Avec sa courte victoire, Jean Charest a obtenu ce qu'il désirait après avoir purgé 21 mois en minorité. Il tient seul le volant. Mais le chef libéral devra garder les deux mains dessus. Parce que la route qui se dresse devant le Québec, en ce début d'hiver, est hasardeuse.

Avec sa courte victoire, Jean Charest a obtenu ce qu'il désirait après avoir purgé 21 mois en minorité. Il tient seul le volant. Mais le chef libéral devra garder les deux mains dessus. Parce que la route qui se dresse devant le Québec, en ce début d'hiver, est hasardeuse.

Le premier ministre a trimé dur pour remporter cette bataille et faire oublier ses premières années où il «s'enfargeait» dans les fleurs du tapis. Mais il eu de la chance, à l'image de cette campagne où aucun enjeu n'a collé au fond de la poêle, à part peut-être les ennuis de la Caisse de dépôt et placement du Québec.

Les derniers chiffres sur le chômage auraient pu lui jouer un mauvais tour, à trois jours du scrutin. Mais, alors que l'Ontario voyait disparaître 66 000 emplois en novembre, le Québec a tiré son épingle du jeu en créant 2500 postes. Cette petite récolte était inespérée dans les circonstances.

Anomalie ou résistance d'une économie diversifiée qui a déjà accusé les pires coups? Jean Charest s'est appuyé sur le taux de chômage de 7,1% du Québec, un creux historique, pour se refuser même à échafauder un plan de sauvetage de l'économie, en entrevue au Soleil samedi. Si l'optimisme de Jean Charest est louable, cette remarque rappelle toutefois la nonchalance avec laquelle le premier ministre avait attaqué son premier mandat.

Le Québec est souvent comparé au village gaulois qui résiste à l'envahisseur romain. Mais il ne possède pas la potion magique du druide pour le protéger des malheurs de ses voisins, ses meilleurs clients. Le premier ministre devra être prêt à réagir rapidement, si l'économie du Québec se détériore.

Cela dit, malgré l'importance qu'on leur prête, les gouvernements n'ont pas beaucoup d'emprise sur la situation économique d'une juridiction ouverte sur le monde. La valeur du dollar, la santé des États-Unis ou encore le prix du pétrole, le Québec les subit.

Jean Charest s'est engagé dans cette campagne à accélérer les travaux d'infrastructures, qui étaient déjà substantiels.
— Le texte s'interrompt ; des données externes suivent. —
(* ===== verification/Sha256.v ===== *)
(** * SHA-256, HMAC and the key-derivation function (core/rtw_security.c)

    [sha256_compress], the streaming interface [sha256_init], [sha256_process],
    [sha256_done], [sha256_vector], [hmac_sha256_vector] and [sha256_prf].  The buffer of a
    fresh [struct sha256_state] is not initialised: it is an argument here, and the
    theorems hold whatever it contains. *)

From S2P Require Import Prelude.

(** ** Macros of include/rtw_security.h *)

Definition K : list Z := [
  0x428A2F98; 0x71374491; 0xB5C0FBCF; 0xE9B5DBA5; 0x3956C25B;
  0x59F111F1; 0x923F82A4; 0xAB1C5ED5; 0xD807AA98; 0x12835B01;
  0x243185BE; 0x550C7DC3; 0x72BE5D74; 0x80DEB1FE; 0x9BDC06A7;
  0xC19BF174; 0xE49B69C1; 0xEFBE4786; 0x0FC19DC6; 0x240CA1CC;
  0x2DE92C6F; 0x4A7484AA; 0x5CB0A9DC; 0x76F988DA; 0x983E5152;
  0xA831C66D; 0xB00327C8; 0xBF597FC7; 0xC6E00BF3; 0xD5A79147;
  0x06CA6351; 0x14292967; 0x27B70A85; 0x2E1B2138; 0x4D2C6DFC;
  0x53380D13; 0x650A7354; 0x766A0ABB; 0x81C2C92E; 0x92722C85;
  0xA2BFE8A1; 0xA81A664B; 0xC24B8B70; 0xC76C51A3; 0xD192E819;
  0xD6990624; 0xF40E3585; 0x106AA070; 0x19A4C116; 0x1E376C08;
  0x2748774C; 0x34B0BCB5; 0x391C0CB3; 0x4ED8AA4A; 0x5B9CCA4F;
  0x682E6FF3; 0x748F82EE; 0x78A5636F; 0x84C87814; 0x8CC70208;
  0x90BEFFFA; 0xA4506CEB; 0xBEF9A3F7; 0xC67178F2].

Definition RORc (x y : Z) : Z :=
  (((x .& 0xFFFFFFFF) .>> (y .& 31)) .| (x .<< (32 - (y .& 31)))) .& 0xFFFFFFFF.
Definition Ch (x y z : Z) : Z := z .^ (x .& (y .^ z)).
Definition Maj (x y z : Z) : Z := ((x .| y) .& z) .| (x .& y).
Definition R (x n : Z) : Z := (x .& 0xFFFFFFFF) .>> n.
Definition Sigma0 (x : Z) : Z := RORc x 2 .^ RORc x 13 .^ RORc x 22.
Definition Sigma1 (x : Z) : Z := RORc x 6 .^ RORc x 11 .^ RORc x 25.
Definition Gamma0 (x : Z) : Z := RORc x 7 .^ RORc x 18 .^ R x 3.
Definition Gamma1 (x : Z) : Z := RORc x 17 .^ RORc x 19 .^ R x 10.

Definition WPA_GET_BE32 (a : list Z) : Z :=
  (ld0 a 0 .<< 24) .| (ld0 a 1 .<< 16) .| (ld0 a 2 .<< 8) .| ld0 a 3.
Definition WPA_PUT_LE16 (val : Z) : list Z := [u16 val .& 0xff; u8 (u16 val .>> 8)].
Definition WPA_PUT_BE32 (val : Z) : list Z :=
  map (fun k => u8 ((u32 val .>> k) .& 0xff)) [24; 16; 8; 0].
Definition WPA_PUT_BE64 (val : Z) : list Z :=
  map (fun k => u8 (u64 val .>> k)) [56; 48; 40; 32; 24; 16; 8; 0].

(** ** Compression function *)

Definition sha256_expand (i : Z) (W : list Z) : list Z :=
  W ++ [u32 (Gamma1 (ld0 W (i - 2)) + ld0 W (i - 7) + Gamma0 (ld0 W (i - 15)) + ld0 W (i - 16))].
De 37 milliards, ils passeront à 41 milliards de dollars d'ici 2013. C'est l'une des meilleures façons d'amoindrir le choc d'une économie qui freine brusquement.

Mais ce n'est pas tout de rehausser les investissements publics. Encore faut-il s'assurer qu'ils soient menés rondement. Or, comme on le voit dans le dossier du Centre hospitalier universitaire de Montréal (CHUM), où les retards, modifications aux plans et dépassements de coûts se multiplient, le plus grand soin doit être apporté à l'exécution des travaux. Le gouvernement n'a pas le luxe d'être brouillon.

Il n'y a pas que l'emploi qui préoccupe, la Caisse de dépôt aussi. Jean Charest s'est dérobé aux questions en campagne électorale. Mais les ennuis de la Caisse vont bientôt revenir au visage de son gouvernement comme un boomerang. Si tous les investisseurs institutionnels souffrent de la déconfiture des marchés boursiers, les résultats de la Caisse s'annoncent catastrophiques. La Caisse a lourdement investi dans du papier commercial d'une qualité plus douteuse qu'il n'y paraissait au premier coup d'oeil. Elle s'est lancée dans des opérations de couverture qui ont tourné au vinaigre.

Ces pertes auront des conséquences concrètes pour ses déposants, comme la Société de l'assurance automobile du Québec, qui pourraient être forcés de hausser leurs primes et cotisations de façon significative.

Le premier ministre a cherché à se dégager de toute responsabilité. Il n'a pas géré lui-même les portefeuilles de la Caisse. Et puis, ce sont les déposants qui ont fixé leurs objectifs de rendement, leur tolérance au risque, etc.

La Caisse, on s'en rend maintenant compte, a pris quelques risques inconsidérés ces dernières années, sous la direction de Henri-Paul Rousseau et de Richard Guay. Or, le gouvernement a cautionné cette direction en approuvant la nomination de Richard Guay que lui a soumise le conseil de la Caisse.

Richard Guay, qui a prolongé hier son congé de maladie jusqu'en janvier, ne reprendra peut-être pas la direction de la Caisse. Mais Jean Charest, lui, devra vivre avec ce gâchis.